Plaintiff also contends that the 1943 stock dividend received by her on the original 3000 shares of Lincoln stock given her by decedent in 1929, on the 565 shares thereafter acquired in her sole name, one-half of said stock dividend on the 513 shares acquired jointly, and the 1946 stock dividend on those shares and interest and the 1943 dividend stock attributable thereto, represents property originally hers which was not acquired from decedent and therefore constitute excludable items.

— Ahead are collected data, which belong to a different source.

(** * Resource-config and scope resolution (atc/db/resource_config.go)

    A shallow embedding of the find-or-create engine for resource configs and
    resource config scopes.  The SQL statements the Go code issues through
    squirrel are interpreted over an explicit relational store; every call
    into the store may fail according to a fault schedule carried by the
    state, and every attempted call is logged.

    Modelling conventions.
    - Go [int] identities and Postgres timestamps are [Z].
    - A Go pointer or interface value that may be nil is an [option].
    - [error] results are the left summand of [error + A].
    - The ambient flag [atc.EnableGlobalResources] is an explicit argument.
    - [conn] and [lockFactory] are opaque capabilities that the code only
      copies from struct to struct; they are left out of the records.
    - [FOR UPDATE] row locks have no effect on a single sequential
      connection and are not represented.
    - [rows.Next()] is a fault point like every other call into the store,
      but the code reads only its boolean and never consults [rows.Err()]:
      a failure there is dropped and looks like "no row".
    - The schema lives outside this file; the tables carry the columns the
      statements name, the partial unique indexes appear as the conflict
      targets of the upserts, and foreign keys are not represented. *)

From Stdlib Require Import ZArith List String Bool Lia.
Import ListNotations.
Local Open Scope string_scope.
Local Open Scope list_scope.
Local Open Scope Z_scope.

Set Implicit Arguments.

(* ================================================================== *)
(** * Errors *)

Inductive error : Type :=
| BaseResourceTypeNotFoundError (Name : string)
| ErrResourceConfigAlreadyExists
| ErrResourceConfigDisappeared
| ErrResourceConfigParentDisappeared
| ErrResourceConfigHasNoType
| ErrNoRows                       (* sql.ErrNoRows *)
| SQLError (msg : string).        (* any other failure reported by the store *)

Definition error_eqb (a b : error) : bool :=
  match a, b with
  | BaseResourceTypeNotFoundError x, BaseResourceTypeNotFoundError y => String.eqb x y
  | ErrResourceConfigAlreadyExists, ErrResourceConfigAlreadyExists => true
  | ErrResourceConfigDisappeared, ErrResourceConfigDisappeared => true
  | ErrResourceConfigParentDisappeared, ErrResourceConfigParentDisappeared => true
  | ErrResourceConfigHasNoType, ErrResourceConfigHasNoType => true
  | ErrNoRows, ErrNoRows => true
  | SQLError x, SQLError y => String.eqb x y
  | _, _ => false
  end.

An ordinary stock dividend is merely certified evidence of the capitalization of some amount of undivided surplus. It does not add anything to or take anything away from a stockholder's proportionate interest in the corporation. Eisner v. Macomber, 252 U.S. 189, 40 S. Ct. 189, 64 L. Ed. 521, Blair v. Dustin's Estate, 2 Cir., 30 F.2d 774, McDonald v. Maxwell, 274 U.S. 91, 47 S. Ct. 497, 71 L. Ed. 942 and Gibbons v. Mahon, 136 U.S. 549, 10 S. Ct. 1057, 34 L. Ed. 525.
In Gibbons it was pointed out (136 U.S. at pages 559-560, 10 S. Ct. at page 1059):
"A stock dividend really takes nothing from the property of the corporation, and adds nothing to the interests of the shareholders. Its property is not diminished, and their interests are not increased. After such a dividend, as before, the corporation has the title in all the corporate property; the aggregate interests therein of all the shareholders are represented by the whole number of shares; and the proportional interest of each shareholder remains the same. The only change is in the evidence which represents that interest, the new shares and the original shares together representing the same proportional interest that the original shares represented before the issue of new ones."

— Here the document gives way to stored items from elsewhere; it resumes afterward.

(** * zkmultisig-node: the census builder and the vote-package ledger

  A shallow embedding of the two Go packages of the node:

  - [censusbuilder]: the [CensusBuilder] that allocates census identifiers
    from a counter kept in a key-value database, loads each census lazily
    from its own database directory and caches the loaded handles;
  - [db]: the SQLite table of vote packages.

  Go values are modelled as follows.  A [uint64] is a [Z] in
  [0, 2^64) and its arithmetic wraps; an [int] is a 64-bit two's
  complement [Z]; a [[]byte] is a [list byte]; a [string] is a [string];
  an [error] is [option error] with [None] for [nil]; a function that can
  panic returns an [outcome]. *)

From Stdlib Require Import ZArith Lia Ascii.
From Stdlib.Strings Require Import Byte.
From stdpp Require Import base option list sorting gmap strings pretty.

Local Open Scope Z_scope.

(** ** Machine integers *)

#[global] Instance byte_eq_dec : EqDecision byte.
Proof.
  intros x y. destruct (Byte.eqb x y) eqn:E.
  - left. by apply Byte.byte_dec_bl.
  - right. intros ->. by rewrite Byte.byte_dec_lb in E.
Defined.

Module Uint64.

Definition modulus : Z := 2 ^ 64.

(** Truncation to 64 bits, as Go's [uint64] arithmetic does. *)
Definition wrap (z : Z) : Z := z mod modulus.

(** [x + y] on [uint64]. *)
Definition add (x y : Z) : Z := wrap (x + y).

Definition in_range (z : Z) : Prop := 0 <= z < modulus.

(** The conversion [int(x)] of a [uint64] on a 64-bit platform: the same
    bits read as a two's complement number. *)
Definition to_int (x : Z) : Z :=
  if x <? 2 ^ 63 then x else x - modulus.

End Uint64.

(** ** [encoding/binary]: little-endian 64-bit integers *)

Module LittleEndian.

(** Go's [byte(v)]: the low eight bits of [v]. *)
Definition byte_of_Z (v : Z) : byte :=
  default x00 (Byte.of_N (Z.to_N (v mod 256))).

(** Go's [uint64(b)] of a byte. *)
Definition Z_of_byte (b : byte) : Z := Z.of_N (Byte.to_N b).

There is nothing in the record before us which would indicate that McGehee v. Commissioner, 5 Cir., 260 F.2d 818, cited by plaintiff, has any application. Cf. Tuck v. United States, D.C.N.D. Cal., 172 F. Supp. 890. There is no evidence that the stock dividends were other than capitalization of prior earned corporate profits. They did not represent an increment to what plaintiff already owned but merely evidence thereof in a new form.

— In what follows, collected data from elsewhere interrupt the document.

Lemma exec_trailing r s w :
  solid r -> forallb is_white_space w = true -> exec r (s ++ w) = exec r s.
Proof.
  intros S W. induction s as [| a s IH].
  - simpl app. rewrite (@exec_space_only r w S W). simpl.
    rewrite (@m_at_end r None (fun _ c => Some c) S). reflexivity.
  - change ((a :: s) ++ w) with (a :: (s ++ w)). simpl exec.
    change (a :: (s ++ w)) with ((a :: s) ++ w).
    rewrite (@m_padding r (proj1 S) w W (a :: s) None
               (fun _ c => Some c) (fun _ c => Some c))
      by (intros s' c' _; reflexivity).
    rewrite IH. reflexivity.
Qed.

Lemma exec_trim r x : solid r -> js_match (trim x) r = js_match x r.
Proof.
  intros S. unfold js_match.
  destruct (trim_split x) as (l & t & E & Wl & Wt).
  rewrite E at 2.
  rewrite (@exec_leading r l (trim x ++ t) S Wl), (@exec_trailing r (trim x) t S Wt).
  reflexivity.
Qed.

Lemma white_space_not_id c : is_white_space c = true -> id_char c = false.
Proof.
  intros W. destruct (id_char c) eqn:I; [| reflexivity].
  rewrite (id_char_not_space c I) in W. discriminate.
Qed.

Lemma white_space_not_query_sep c :
  is_white_space c = true -> query_sep c = false.
Proof.
  intros W. apply not_true_is_false. intros Q.
  unfold is_white_space, query_sep, ch, unit_of_ascii in *. simpl in Q.
  to_prop; subst; lia.
Qed.

Lemma classes_reject_space c :
  is_white_space c = true ->
  id_char c = false /\ non_space c = false /\ not_slash_space c = false
  /\ query_sep c = false.
Proof.
  intros W. unfold non_space, not_slash_space. rewrite W, !orb_true_r.
  auto using white_space_not_id, white_space_not_query_sep.
Qed.

Lemma api_pattern_solid : solid api_pattern.
Proof.
  split; [| reflexivity].
  simpl; repeat split; try reflexivity; intros c W;
    apply (classes_reject_space c W).
Qed.

Lemma gemini_pattern_solid : solid gemini_pattern.
Proof.
  split; [| reflexivity].
  simpl; repeat split; try reflexivity; intros c W;
    apply (classes_reject_space c W).
Qed.

(** White space before and after the input makes no difference to either
    service: trimming first gives the same identifier. *)
Theorem padding_ignored (x : jsstring) :
  extractVideoId (trim x) = extractVideoId x
  /\ videoId (trim x) = videoId x.
Proof.
  unfold extractVideoId, videoId.
  rewrite !exec_trim by auto using api_pattern_solid, gemini_pattern_solid.
  rewrite trim_idem. split; reflexivity.
Qed.

End Padding.

(* ------------------------------------------------------------------ *)
(** ** What the identifier can be *)

Module Identifiers.

Import ApiService GeminiService.

(** The paths the apiService pattern accepts without any host in front:
    its second alternative. *)
Definition hostless_tails : list jsstring :=
  [js "v/"; js "e/"; js "embed/"; js "watch/"; js "watch?v="].

Definition dot (c : code_unit) : bool := N.eqb c (ch ".").

Lemma blank_is_space x :
  trim x = [] -> forallb is_white_space x = true.
Proof.
  intros T. destruct (trim_split x) as (l & r & E & Wl & Wr).
  rewrite E, T, !forallb_app, Wl, Wr. reflexivity.
Qed.

Lemma space_is_blank x :
  forallb is_white_space x = true -> trim x = [].
Proof.
  intros W. unfold trim.
  assert (T : trimStart x = []).
  { induction x as [| a x IH]; simpl in *; [reflexivity |].
    apply andb_true_iff in W. destruct W as [-> Wx]. auto. }
  rewrite T. reflexivity.
Qed.

Lemma separated_after_identifier w t :
  forallb id_char w = true -> separated (w ++ t) = separated t.
Proof.
  induction w as [| a w IH]; simpl; [reflexivity |].
  intros H. apply andb_true_iff in H. destruct H as [-> Hw]. simpl. auto.
Qed.

Lemma ends_with_suffix r u p :
  ends_with r p = true -> ends_with r (u ++ p) = true.
Proof.
  intros H. induction u as [| a u IH]; simpl; [exact H |].
  destruct (m r (a :: u ++ p) None at_end); [reflexivity | exact IH].
Qed.

Lemma id_char_not_dot c : id_char c = true -> dot c = false.
Proof.
  intros H. apply not_true_is_false. intros W.
  unfold id_char, dot, ch, unit_of_ascii in *. simpl in H, W.
  to_prop; subst; lia.
Qed.

Lemma hostless_tails_checked :
  forallb (fun t => separated t && ends_with api_prefix t
                    && negb (existsb dot t)) hostless_tails = true.
Proof. vm_compute. reflexivity. Qed.

(** [extractVideoId] never makes up text: what it returns stands in the
    input as it is. *)
Theorem extractVideoId_is_substring (x : jsstring) :
  exists l r, x = l ++ extractVideoId x ++ r.
Proof.
  destruct (js_match x api_pattern) as [mt |] eqn:E.
  - destruct (Normalisation.extractVideoId_shape x)
      as (u & p & id & v & Ex & _ & _ & _ & ->); [congruence |].
    exists (u ++ p), v. rewrite <- app_assoc. exact Ex.
  - unfold extractVideoId. rewrite E.
    destruct (trim_split x) as (l & r & Ex & _). eauto.
Qed.

(** What [extractVideoId] returns has no white space at either end, and it
    is empty exactly when the input is blank. *)
Theorem extractVideoId_clean (x : jsstring) :
  trim (extractVideoId x) = extractVideoId x
  /\ (extractVideoId x = [] <-> forallb is_white_space x = true).
Proof.
  destruct (js_match x api_pattern) as [mt |] eqn:E.
  - destruct (Normalisation.extractVideoId_shape x)
      as (u & p & id & v & Ex & _ & L & F & Eid); [congruence |].
    rewrite Eid. split; [apply trim_identifier, F |].
    split.
    + intros ->. discriminate.
    + intros W. exfalso.
      unfold js_match in E.
      rewrite (@Padding.exec_space_only api_pattern x
                 Padding.api_pattern_solid W) in E.
      discriminate.
  - unfold extractVideoId. rewrite E. split; [apply trim_idem |].
    split; [apply blank_is_space | apply space_is_blank].
Qed.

There was evidence to support the District Court's finding that the gifts of stock and the automobile to decedent's daughter and son-in-law were made in contemplation of death. These transfers were made within two years of decedent's death at age ninety-one, during his last illness and at a time when it was known that he could not recover. The differentiating factor between an inter vivos gift and one made in contemplation of death is the transferor's motive. If the motive which induces the transfer is the sort which leads to testamentary disposition, then the gift is one made in contemplation of death. The question as to the dominant motive is a question of fact and we are required to accept the District Court's findings if supported by the evidence. Allen v. Trust Co. of Georgia, 326 U.S. 630, 66 S. Ct. 389, 90 L. Ed. 367; Colorado Nat. Bank of Denver v. Commissioner, 305 U.S. 23, 59 S. Ct. 48, 83 L. Ed. 20; Commissioner of Internal Revenue v. Gidwitz' Estate, 7 Cir., 196 F.2d 813. Among factors to be considered are the decedent's physical condition and age at the time of the transfer, whether the gifts are substantial and not the kind which have frequently been made in prior years. Humphrey's Estate v. Commissioner, 5 Cir., 162 F.2d 1. The circumstances of the gifts here involved support the District Court's finding that they were made in contemplation of death. They were therefore, as to decedent's interest, properly includable in his gross estate under the provisions of Section 811(c) of the Internal Revenue Code of 1939 (26 U.S.C. 1952 ed. § 811). The judgment of the District Court is therefore affirmed.